* **WHAT TO WORK ON**
Copy nothing but the lines below running from the line containing "builder's type-level product" through the line containing "resolved_creation : CreationId;", both end lines included.

** Opening GIVEN RECORDS block **

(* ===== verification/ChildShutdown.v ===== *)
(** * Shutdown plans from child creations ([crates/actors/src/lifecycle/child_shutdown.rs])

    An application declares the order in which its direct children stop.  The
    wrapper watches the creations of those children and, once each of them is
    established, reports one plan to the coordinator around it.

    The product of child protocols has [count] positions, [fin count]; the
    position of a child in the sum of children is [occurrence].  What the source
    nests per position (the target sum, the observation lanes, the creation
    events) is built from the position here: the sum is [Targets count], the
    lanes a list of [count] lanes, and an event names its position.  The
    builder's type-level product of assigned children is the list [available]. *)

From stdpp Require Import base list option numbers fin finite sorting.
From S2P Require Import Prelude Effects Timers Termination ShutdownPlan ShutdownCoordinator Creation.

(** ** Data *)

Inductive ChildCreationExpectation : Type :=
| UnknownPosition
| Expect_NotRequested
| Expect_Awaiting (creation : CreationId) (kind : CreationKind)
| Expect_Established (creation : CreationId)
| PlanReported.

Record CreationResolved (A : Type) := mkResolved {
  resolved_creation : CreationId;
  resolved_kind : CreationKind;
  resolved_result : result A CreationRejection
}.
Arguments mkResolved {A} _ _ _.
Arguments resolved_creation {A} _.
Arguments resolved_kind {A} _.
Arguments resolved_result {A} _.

** Closing GIVEN RECORDS block **

* **TASK RESULT**
    builder's type-level product of assigned children is the list [available]. *)

From stdpp Require Import base list option numbers fin finite sorting.
From S2P Require Import Prelude Effects Timers Termination ShutdownPlan ShutdownCoordinator Creation.

(** ** Data *)

Inductive ChildCreationExpectation : Type :=
| UnknownPosition
| Expect_NotRequested
| Expect_Awaiting (creation : CreationId) (kind : CreationKind)
| Expect_Established (creation : CreationId)
| PlanReported.

Record CreationResolved (A : Type) := mkResolved {
  resolved_creation : CreationId;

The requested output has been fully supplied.